What idiot called them dog tags instead of collar ID
“Have you tried… not thinking about skeletons?” my therapist asks.
I look at her.
I look at the skeleton inside her trying to trick me.
Fun Fact:
The “eye roll” was created by Eve in the Garden of Eden within 15 min of her first conversation with Adam.
*brings butter gun to butter knife fight*
Them: Your children will go from toddler to college grad in the blink of an eye.
Me: *stops blinking entirely to avoid paying for their college*
We squint at the sun because it’s bright.
We squint at people because they’re not.
Im losing my mind and can’t remember when I’ve already done things.
Case in point: My fish are actually looking obese.
“To boldly go where no one has gone before.”
“What?”
“I said boldly go where no one has gone before.”

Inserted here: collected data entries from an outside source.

(** * ReqTxtGenerator: a shallow embedding of [FirstEdition.py] and [GeminiWay.py]

    The two scripts infer the third-party requirements of a Python project.
    [FirstEdition.py] walks the project tree, collects import names from the
    syntax trees, filters standard-library and local names, resolves the rest
    against the installed-package metadata and writes [requirements.txt].
    [GeminiWay.py] sends the concatenated sources to a text-generation service
    and resolves the names it answers.

    Conventions of the embedding:
    - a Python [str] is a [string]; comparison is lexicographic on character
      codes, [lower] and [strip] act on the ASCII range;
    - a Python [set] is a duplicate-free list whose order stands for the
      (unspecified) iteration order of the set;
    - a Python [dict] is an association list in insertion order;
    - [None] is [None]; an exception is a [Raise] carrying its message;
    - the file system under the project root is a finite tree whose sibling
      order is the order in which [os.walk] discovers the entries;
    - the installed-package metadata ([importlib.metadata.distribution]), the
      parser ([ast.parse]) and the text-generation service are parameters of
      the development;
    - what a process prints is the list of the texts of its [print] calls, and
      the names it passes to the metadata index are logged in call order;
    - literals are [ast.Constant] nodes (Python 3.8 and later); symbolic links
      and errors of the operating system while listing a directory or writing
      the manifest are outside the model. *)

From Stdlib Require Import String Ascii List Bool Arith Lia NArith.
From Stdlib Require Import Permutation Sorted DecimalString OrderedTypeEx.
Import ListNotations.
Open Scope string_scope.
Open Scope list_scope.

Set Implicit Arguments.
Set Warnings "-register-all".

(** ** Python values *)

Module Py.

(** The outcome of an operation that may raise. *)
Inductive result (A : Type) : Type :=
| Ok (a : A)
| Raise (msg : string).
Arguments Ok {A} a.
Arguments Raise {A} msg.

(** Truth value of a [str]: the empty string is false. *)
Definition truthy (s : string) : bool := negb (s =? "").

(** Truth value of an optional [str]: [None] and [''] are false. *)
Definition truthy_opt (o : option string) : bool :=
  match o with
  | Some s => truthy s
  | None => false
  end.

(** [str(n)] for a natural number. *)
Definition str_of_nat (n : nat) : string :=
  NilEmpty.string_of_uint (Nat.to_uint n).

(** [s * n]. *)
Fixpoint repeat_str (s : string) (n : nat) : string :=
  match n with
  | O => ""
  | S n' => s ++ repeat_str s n'
  end.

(** [sep.join(l)]. *)
Definition join (sep : string) (l : list string) : string := String.concat sep l.

(** [s.endswith(suffix)]. *)
Definition endswith (s suffix : string) : bool :=
  let n := String.length s in
  let m := String.length suffix in
  (m <=? n)%nat && (substring (n - m) m s =? suffix).

(** [s.split(sep)] for a one-character separator: the pieces of [s] between
    the occurrences of [sep]; the result is never empty. *)
Fixpoint str_split (sep : ascii) (s : string) : list string :=
  match s with
  | EmptyString => [""]
  | String c s' =>
      if Ascii.eqb c sep then "" :: str_split sep s'
      else match str_split sep s' with
           | [] => [String c ""]
           | piece :: rest => String c piece :: rest
           end
  end.

(** [s.split('.')[0]]. *)
Definition first_segment (s : string) : string := hd "" (str_split "." s).

(** ASCII case folding of one character. *)
Definition lower_ascii (c : ascii) : ascii :=
  let n := nat_of_ascii c in
  if ((65 <=? n) && (n <=? 90))%nat then ascii_of_nat (n + 32) else c.

(** [s.lower()]. *)
Fixpoint lower (s : string) : string :=
  match s with
  | EmptyString => EmptyString
  | String c s' => String (lower_ascii c) (lower s')
  end.

(** The characters [str.strip()] removes: tab, line feed, vertical tab, form
    feed, carriage return, the separators 28-31 and the space. *)
Definition is_space (c : ascii) : bool :=
  let n := nat_of_ascii c in
  (((9 <=? n) && (n <=? 13)) || ((28 <=? n) && (n <=? 32)))%nat.

(** [s.lstrip()]. *)
Fixpoint lstrip (s : string) : string :=
  match s with
  | EmptyString => EmptyString
  | String c s' => if is_space c then lstrip s' else s
  end.

(** [s.rstrip()]. *)
Fixpoint rstrip (s : string) : string :=
  match s with
  | EmptyString => EmptyString
  | String c s' =>
      match rstrip s' with
      | EmptyString => if is_space c then EmptyString else String c EmptyString
      | r => String c r
      end
  end.

(** [s.strip()]. *)
Definition strip (s : string) : string := rstrip (lstrip s).

(** *** Sets of strings *)

(** [x in s]. *)
Definition mem (x : string) (s : list string) : bool := existsb (String.eqb x) s.

(** [s.add(x)]. *)
Definition set_add (x : string) (s : list string) : list string :=
  if mem x s then s else s ++ [x].

(** [s.update(t)]. *)
Definition set_update (s t : list string) : list string :=
  fold_left (fun acc x => set_add x acc) t s.

(** *** Dictionaries *)

Section Dict.
Variables K V : Type.
Variable eqb : K -> K -> bool.

Definition dict : Type := list (K * V).

(** [d.get(k)]. *)
Fixpoint dict_get (k : K) (d : dict) : option V :=
  match d with
  | [] => None
  | (k', v) :: d' => if eqb k k' then Some v else dict_get k d'
  end.

(** [k in d]. *)
Definition dict_mem (k : K) (d : dict) : bool :=
  match dict_get k d with
  | Some _ => true
  | None => false
  end.

(** [d[k] = v]: an existing key keeps its place, a new key goes last. *)
Fixpoint dict_set (k : K) (v : V) (d : dict) : dict :=
  match d with
  | [] => [(k, v)]
  | (k', v') :: d' =>
      if eqb k k' then (k', v) :: d' else (k', v') :: dict_set k v d'
  end.

(** [list(d)]: the keys in insertion order. *)
Definition dict_keys (d : dict) : list K := map fst d.

(** [if k not in d: d[k] = v]. *)
Definition dict_add_new (k : K) (v : V) (d : dict) : dict :=
  if dict_mem k d then d else dict_set k v d.

(** One turn of a loop that records under its key what [res] finds for [x],
    unless the key is there already. *)
Definition record_new (X : Type) (res : X -> option (K * V)) (d : dict) (x : X) : dict :=
  match res x with
  | Some (k, v) => dict_add_new k v d
  | None => d
  end.
End Dict.

(** *** Sorting *)

Section Sorted.
Variable A : Type.
Variable key : A -> string.

(** Insertion in front of the first element whose key is not smaller. *)
Fixpoint insert (x : A) (l : list A) : list A :=
  match l with
  | [] => [x]
  | y :: l' => if (key x <=? key y)%string then x :: l else y :: insert x l'
  end.

(** [sorted(l, key=key)]: a stable sort by the string order of the keys. *)
Definition sorted (l : list A) : list A := fold_right insert [] l.

(** The order [sorted] sorts by. *)
Definition key_le (a b : A) : Prop := (key a <=? key b)%string = true.
End Sorted.

(** [sorted(l)] on strings. *)
Definition sorted_str (l : list string) : list string := sorted (fun s => s) l.

End Py.

Import Py.

(** ** Syntax trees ([ast]) *)

Module Ast.

(** The value of an [ast.Constant]: a [str], or any other literal, which
    carries the message of the exception its [.split('.')] raises. *)
Inductive constant : Type :=
| CStr (s : string)
| COther (err : string).

(** The node kinds the scanners test for; every other kind is a [Node] with
    its child nodes in field order. An [Import] holds the dotted names of its
    aliases, an [ImportFrom] its module (or [None]) and its level. *)
Inductive node : Type :=
| Import (names : list string)
| ImportFrom (module : option string) (level : nat)
| Assign (targets : list node) (value : node)
| Name (id : string)
| Constant (value : constant)
| List_ (elts : list node)
| Tuple (elts : list node)
| Node (children : list node).

(** [ast.iter_child_nodes]: the child nodes that can themselves hold one of
    the tested kinds (aliases and expression contexts are leaves of kinds no
    scanner tests for and are left out). *)
Definition iter_child_nodes (n : node) : list node :=
  match n with
  | Import _ | ImportFrom _ _ | Name _ | Constant _ => []
  | Assign targets value => targets ++ [value]
  | List_ elts | Tuple elts | Node elts => elts
  end.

“What happened to the to?”
“It split.”
Them: Awwww, congrats! Are you about 6 months along?
Me: Nah, just ate a burrito supreme.
Them: I THINK IT’S TWINS!!!
It hurts when someone you love says mean things like, ‘Mom, wake up’ and ‘Mom, you need to get out of bed and make breakfast’
Hello, my name is Pierre.
Mom: Wanna help gift rap?
Me: In West Philadelphia born and raised on the playgro– oh you mean WRAP? Nah homegirl you’re on your own.
There is no such thing as bad cheese there is only bad people who didn’t eat the cheese fast enough.
I’m new to running outside and still learning the benefits, like for example when it rains you don’t have to do it.
The lady behind me in the drive-thru honked impatiently so i paid for her order. When she pulled up to the 1st window to pay, her expression was priceless. Then I picked up both orders at the 2nd window and drove away
The greatest revenge is a life well lived.
If you can’t do that, a close second is shitting on your enemy’s doorstep.
My toddler helped me clean by picking up and eating the trail of Cocoa Puffs he left on the floor and I’m going to allow it because I really need the help.
Family means eating together at a buffet and everyone calling dibs on the toilet during the ride home.
My husband just walked in, told the dog how cute he is, and how much he loves him. Held his face in his hands, stared into his eyes, and gave him forehead kisses. Then left the room.
I’m sitting right next to the dog.
[NASA March 1970]
Me: 13’s unlucky. What if something bad happens?
NASA: dude why would you say that out loud!?!
[NASA April 1970]
[everyone in the Apollo 13 Mission Control slowly turns to look at me]
[vet office]
ME: *puts cat on counter* He’s sick
VET: How so?
ME: Look
*cat’s arranging magazines & gently tosses empty cup in garbage*
I don’t want to alarm anyone but I’ve purchased a ukulele. Soon as I can jam, there’ll be auditions for my band behind the 7-11.